The dark-visaged man became silent, then he added:
"And yet on that night I incurred no danger, but I should rather again pass through all the hours in which I have confronted the most terrible perils than the one minute when that gun was discharged at the bearded head in the window."
The Confession
Marguerite de Therelles was dying. Although but fifty-six, she seemed like seventy-five at least. She panted, paler than the sheets, shaken by dreadful shiverings, her face convulsed, her eyes haggard, as if she had seen some horrible thing.
Her eldest sister, Suzanne, six years older, sobbed on her knees beside the bed. A little table drawn close to the couch of the dying woman, and covered with a napkin, bore two lighted candles, the priest being momentarily expected to give extreme unction and the communion, which should be the last.
The apartment had that sinister aspect, that air of hopeless farewells, which belongs to the chambers of the dying. Medicine bottles stood about on the furniture, linen lay in the corners, pushed aside by foot or broom. The disordered chairs themselves seemed affrighted, as if they had run, in all the senses of the word. Death, the formidable, was there, hidden, waiting.
The story of the two sisters was very touching. It was quoted far and wide; it had made many eyes to weep.
Suzanne, the elder, had once been madly in love with a young man, who had also been in love with her.

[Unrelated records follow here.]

(** [ping] after its await. *)
Definition ping (t : LeaderTiming) (sent_ms : Z) (outcome : QueryOutcome unit) (l : LeaderElection)
    (st : LoopState) : LeaderElection * LoopState :=
  match outcome with
  | Answered _ => (renew sent_ms (validity t) l, st)
  | Failed | TimedOut => (clear l, mkLoopState None (unfit st))
  end.

(** [acquire] after its await, with what [try_acquire] made of the lock query
    on session [s]. *)
Definition acquire (t : LeaderTiming) (s : Session) (sent_ms : Z) (outcome : QueryOutcome bool)
    (l : LeaderElection) (st : LoopState) : LeaderElection * LoopState :=
  match outcome with
  | Answered true => (renew sent_ms (validity t) l, mkLoopState (Some s) (unfit st))
  | Answered false | Failed | TimedOut => (l, st)
  end.

(** ** Replicas and the database *)

(** Where the loop of a replica stands: asleep between iterations, awaiting
    the reply to a ping, connecting, connected with the lease set, awaiting
    the reply to the lock query, or shut down. A reply is in the slot once the
    database has produced it. *)
Inductive Phase :=
| Sleeping
| Pinging (sent : Instant) (reply : option (QueryOutcome unit))
| Connecting
| Connected (s : Session)
| Locking (s : Session) (sent : Instant) (reply : option (QueryOutcome bool))
| ShutDown.

Record Replica := mkReplica {
  r_timing : LeaderTiming;
  r_epoch : Instant;
  r_leader : LeaderElection;
  r_st : LoopState;
  r_phase : Phase;
}.

(** Why the database ended a session: the client dropped the connection, the
    idle timeout of the lease, or anything else (a crash, an administrator). *)
Inductive EndCause := ClientClosed | IdleTimeout | Lost.

Record SessionState := mkSession { last_query : Instant; idle_timeout : option Nanos }.

Record System := mkSystem {
  now : Instant;
  replicas : gmap nat Replica;
  holder : option Session;
  sessions : gmap Session SessionState;
  ended : gmap Session (Instant * EndCause);
}.

Definition uses (r : Replica) (s : Session) : Prop :=
  conn (r_st r) = Some s ∨ r_phase r = Connected s ∨ ∃ t x, r_phase r = Locking s t x.

Definition unused (sys : System) (s : Session) : Prop := ∀ i r, replicas sys !! i = Some r → ¬ uses r s.

Definition put_replica (i : nat) (r : Replica) (sys : System) : System :=
  mkSystem (now sys) (<[i := r]> (replicas sys)) (holder sys) (sessions sys) (ended sys).

(** A query reaches session [s]: its idle timer starts again. *)
Definition touch (s : Session) (sys : System) : System :=
  mkSystem (now sys) (replicas sys) (holder sys)
    (alter (λ x, mkSession (now sys) (idle_timeout x)) s (sessions sys)) (ended sys).

(** [pg_try_advisory_lock] on session [s]. *)
Definition try_lock (s : Session) (sys : System) : System * bool :=
  match holder sys with
  | None => (mkSystem (now sys) (replicas sys) (Some s) (sessions sys) (ended sys), true)
  | Some _ => (sys, false)
  end.

(** A query on session [s]: it is served when the session is live. *)
Definition serve_ping (s : Session) (sys : System) : System * QueryOutcome unit :=
  match sessions sys !! s with Some _ => (touch s sys, Answered tt) | None => (sys, Failed) end.
Definition serve_lock (s : Session) (sys : System) : System * QueryOutcome bool :=
  match sessions sys !! s with
  | Some _ => let '(sys', got) := try_lock s (touch s sys) in (sys', Answered got)
  | None => (sys, Failed)
  end.

Definition end_session (s : Session) (c : EndCause) (sys : System) : System :=
  mkSystem (now sys) (replicas sys) (if holder sys ==? Some s then None else holder sys)
    (delete s (sessions sys)) (<[s := (now sys, c)]> (ended sys)).

Definition after_iterate (a : Action) (now : Instant) : Phase :=
  match a with Ping => Pinging now None | Acquire => Connecting | Release | StayFollower => Sleeping end.

Definition lease_of (ls : LeaseStatus) (t : LeaderTiming) : option Nanos :=
  match ls with Enforced => Some (lease t) | Unsupported => None end.

Inductive step : System → System → Prop :=
| step_time sys t : now sys ≤ t →
    step sys (mkSystem t (replicas sys) (holder sys) (sessions sys) (ended sys))
| step_start sys i t l : replicas sys !! i = None → check t = Ok tt → valid_until_ms l = i64_min →
    step sys (put_replica i (mkReplica t (now sys) l (mkLoopState None None) Sleeping) sys)
| step_probe sys i r probe : replicas sys !! i = Some r →
    step sys (put_replica i (mkReplica (r_timing r) (r_epoch r) (set_fitness_probe probe (r_leader r)) (r_st r) (r_phase r)) sys)
| step_pause sys i r p : replicas sys !! i = Some r →
    step sys (put_replica i (mkReplica (r_timing r) (r_epoch r) (pause_for_test p (r_leader r)) (r_st r) (r_phase r)) sys)
| step_iterate sys i r l st a :
    replicas sys !! i = Some r → r_phase r = Sleeping → paused (r_leader r) = false →
    iterate (r_timing r) (now sys) (r_leader r) (r_st r) = (l, st, a) →
    step sys (put_replica i (mkReplica (r_timing r) (r_epoch r) l st (after_iterate a (now sys))) sys)
| step_connect sys i r s ls :
    replicas sys !! i = Some r → r_phase r = Connecting → sessions sys !! s = None → ended sys !! s = None →
    step sys (mkSystem (now sys)
      (<[i := mkReplica (r_timing r) (r_epoch r) (r_leader r) (r_st r) (Connected s)]> (replicas sys)) (holder sys)
      (<[s := mkSession (now sys) (lease_of ls (r_timing r))]> (sessions sys)) (ended sys))
| step_connect_fails sys i r :
    replicas sys !! i = Some r → r_phase r = Connecting →
    step sys (put_replica i (mkReplica (r_timing r) (r_epoch r) (r_leader r) (r_st r) Sleeping) sys)
| step_send_lock sys i r s :
    replicas sys !! i = Some r → r_phase r = Connected s →
    step sys (put_replica i (mkReplica (r_timing r) (r_epoch r) (r_leader r) (r_st r) (Locking s (now sys) None)) sys)
| step_serve_ping sys i r s t sys' reply :
    replicas sys !! i = Some r → r_phase r = Pinging t None → conn (r_st r) = Some s →
    serve_ping s sys = (sys', reply) →
    step sys (put_replica i (mkReplica (r_timing r) (r_epoch r) (r_leader r) (r_st r) (Pinging t (Some reply))) sys')
| step_serve_lock sys i r s t sys' reply :
    replicas sys !! i = Some r → r_phase r = Locking s t None →
    serve_lock s sys = (sys', reply) →
    step sys (put_replica i (mkReplica (r_timing r) (r_epoch r) (r_leader r) (r_st r) (Locking s t (Some reply))) sys')
| step_ping_done sys i r t reply outcome l st :
    replicas sys !! i = Some r → r_phase r = Pinging t reply →
    reply = Some outcome ∨ outcome = Failed ∨ outcome = TimedOut ∧ ping_timeout (r_timing r) ≤ now sys - t →
    ping (r_timing r) (monotonic_ms (r_epoch r) t) outcome (r_leader r) (r_st r) = (l, st) →
    step sys (put_replica i (mkReplica (r_timing r) (r_epoch r) l st Sleeping) sys)
| step_acquire_done sys i r s t reply outcome l st :
    replicas sys !! i = Some r → r_phase r = Locking s t reply →
    reply = Some outcome ∨ outcome = Failed ∨ outcome = TimedOut →
    acquire (r_timing r) s (monotonic_ms (r_epoch r) t) outcome (r_leader r) (r_st r) = (l, st) →
    step sys (put_replica i (mkReplica (r_timing r) (r_epoch r) l st Sleeping) sys)
| step_cancel sys i r :
    replicas sys !! i = Some r →
    step sys (put_replica i (mkReplica (r_timing r) (r_epoch r) (clear (r_leader r))
      (mkLoopState None (unfit (r_st r))) ShutDown) sys)
(** Queries of a connection the client has dropped may still be served. *)
| step_late_query sys s :
    is_Some (sessions sys !! s) → unused sys s → step sys (touch s sys)
| step_late_lock sys s :
    is_Some (sessions sys !! s) → unused sys s → step sys (try_lock s (touch s sys)).1
| step_closed sys s :
    is_Some (sessions sys !! s) → unused sys s → step sys (end_session s ClientClosed sys)
| step_idle sys s x l :
    sessions sys !! s = Some x → idle_timeout x = Some l → last_query x + l ≤ now sys →
    step sys (end_session s IdleTimeout sys)
| step_lost sys s : is_Some (sessions sys !! s) → step sys (end_session s Lost sys).

(** Before any replica has started. *)
Definition initial (t : Instant) : System := mkSystem t ∅ None ∅ ∅.

Definition reachable (sys : System) : Prop := ∃ t, rtc step (initial t) sys.

(** Replica [r] acts as the leader. *)
Definition leads (sys : System) (r : Replica) : Prop :=
  is_leader (monotonic_ms (r_epoch r) (now sys)) (r_leader r) = true.

(** ** Leadership is backed by the lock *)

(** The session [s] has the lock, with a query at or after [t]; or it was
    ended after that, by its lease at the earliest. *)
Definition backed (sys : System) (tm : LeaderTiming) (t : Instant) (s : Session) : Prop :=
  t ≤ now sys ∧
  ((holder sys = Some s ∧ ∃ x, sessions sys !! s = Some x ∧ t ≤ last_query x ∧
      (idle_timeout x = None ∨ idle_timeout x = Some (lease tm))) ∨
   sessions sys !! s = None ∧ ∃ te c, ended sys !! s = Some (te, c) ∧ te ≤ now sys ∧
      (c = IdleTimeout ∧ t + lease tm ≤ te ∨ c = Lost ∧ t ≤ te)).

(** A session the replica has opened for the lock. *)
Definition opened (sys : System) (tm : LeaderTiming) (s : Session) : Prop :=
  match sessions sys !! s with
  | Some x => idle_timeout x = None ∨ idle_timeout x = Some (lease tm)
  | None => is_Some (ended sys !! s)
  end.

Definition valid_from (r : Replica) (t : Instant) : Prop :=
  valid_until_ms (r_leader r) ≤ Z.min i64_max (monotonic_ms (r_epoch r) t + as_millis (validity (r_timing r))).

They were engaged, and were only waiting the day fixed for the contract, when Henry de Lampierre suddenly died.
The despair of the young girl was dreadful, and she vowed that she would never marry. She kept her word. She put on widow's weeds, which she never took off.

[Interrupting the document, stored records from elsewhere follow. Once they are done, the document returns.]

(* ===== verification/WorkerRepo.v ===== *)
(** * The worker repository

    [crates/stroem-db/src/repos/worker.rs]: registration, heartbeats, the
    stale sweep and retention of the [worker] table. *)
From S2P Require Import Prelude Json Db.

Definition with_worker (t : gmap Uuid WorkerRec) (db : Db) : Db := mkDb (db_job db) (db_step db) t (db_ref_pin db).

Definition set_w_status (status : string) (w : WorkerRec) : WorkerRec :=
  mkWorkerRec (w_name w) (w_capabilities w) (w_tags w) (w_exclusive w) (w_last_heartbeat w) (w_registered_at w) status (w_version w).
Definition set_w_heartbeat (t : Time) (w : WorkerRec) : WorkerRec :=
  mkWorkerRec (w_name w) (w_capabilities w) (w_tags w) (w_exclusive w) (Some t) (w_registered_at w) (w_status w) (w_version w).

(** The insert fails on a key that is taken; [status] and [registered_at] have
    their column defaults. *)
Definition register (now : Time) (worker_id : Uuid) (name : string) (capabilities tags : list string) (exclusive : bool)
    (version : option string) (db : Db) : result string Db :=
  match db_worker db !! worker_id with
  | Some _ => Err "Failed to register worker"
  | None =>
      Ok (with_worker (<[worker_id := mkWorkerRec name (strings_to_json capabilities) (strings_to_json tags) exclusive
                                        (Some now) now "active" version]> (db_worker db)) db)
  end.

Definition heartbeat (now : Time) (worker_id : Uuid) (db : Db) : Db :=
  with_worker (sql_update (λ k _, k ==? worker_id) (λ w, set_w_status "active" (set_w_heartbeat now w)) (db_worker db)).1 db.

(** [last_heartbeat < NOW() - interval]; no heartbeat is [NULL], not older. *)
Definition heartbeat_before (t : Time) (w : WorkerRec) : bool :=
  match w_last_heartbeat w with Some h => (h <? t)%Z | None => false end.

Definition stale (now timeout : Time) (w : WorkerRec) : bool := (w_status w ==? "active") && heartbeat_before (now - timeout)%Z w.

Definition mark_stale_inactive (now timeout : Time) (db : Db) : Db * list Uuid :=
  (with_worker (sql_update (λ _ w, stale now timeout w) (set_w_status "inactive") (db_worker db)).1 db,
   (map_to_list (filter (λ '(_, w), stale now timeout w = true) (db_worker db))).*1).

Definition get_worker (worker_id : Uuid) (db : Db) : option WorkerRec := db_worker db !! worker_id.
Definition count_workers (db : Db) : nat := size (db_worker db).

Definition delete_stale (now retention : Time) (db : Db) : Db * nat :=
  let gone (w : WorkerRec) := (w_status w ==? "inactive") && heartbeat_before (now - retention)%Z w in
  (with_worker (filter (λ p, gone p.2 = false) (db_worker db)) db,
   size (filter (λ p, gone p.2 = true) (db_worker db))).

(** [ORDER BY status ASC, registered_at DESC] *)
Definition active_then_newest `{Collation} (a b : WorkerRec) : bool :=
  if w_status a ==? w_status b then (w_registered_at b <=? w_registered_at a)%Z else text_leb (w_status a) (w_status b).
Definition list_workers `{Collation} (limit offset : nat) (db : Db) : list WorkerRec :=
  take limit (drop offset (sort_by active_then_newest (map_to_list (db_worker db)).*2)).

(** ** Lemmas *)

Lemma elem_of_mark_stale now timeout db k :
  k ∈ (mark_stale_inactive now timeout db).2 ↔ ∃ w, db_worker db !! k = Some w ∧ stale now timeout w = true.
Proof.
  simpl. rewrite list_elem_of_fmap. split.
  - intros ([k' w] & -> & Hin%elem_of_map_to_list). apply map_lookup_filter_Some in Hin as [Hw Hs]. eauto.
  - intros (w & Hw & Hs). exists (k, w). split; [done|]. by apply elem_of_map_to_list, map_lookup_filter_Some.
Qed.

Lemma lookup_mark_stale now timeout db k :
  db_worker (mark_stale_inactive now timeout db).1 !! k =
  (λ w, if stale now timeout w then set_w_status "inactive" w else w) <$> db_worker db !! k.
Proof. exact (lookup_sql_update (λ _ w, stale now timeout w) (set_w_status "inactive") (db_worker db) k). Qed.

Then her sister, her little sister Marguerite, who was only twelve years old, came one morning to throw herself into the arms of the elder, and said: "Big Sister, I do not want thee to be unhappy. I do not want thee to cry all thy life. I will never leave thee, never, never! I--I, too, shall never marry. I shall stay with thee always, always, always!"
Suzanne, touched by the devotion of the child, kissed her, but did not believe.
Yet the little one, also, kept her word, and despite the entreaties of her parents, despite the supplications of the elder, she never married. She was pretty, very pretty; she refused many a young man who seemed to love her truly; and she never left her sister more.
* * * * *
They lived together all the days of their life, without ever being separated a single time. They went side by side, inseparably united. But Marguerite seemed always sad, oppressed, more melancholy than the elder, as though perhaps her sublime sacrifice had broken her spirit. She aged more quickly, had white hair from the age of thirty, and often suffering, seemed afflicted by some secret, gnawing trouble.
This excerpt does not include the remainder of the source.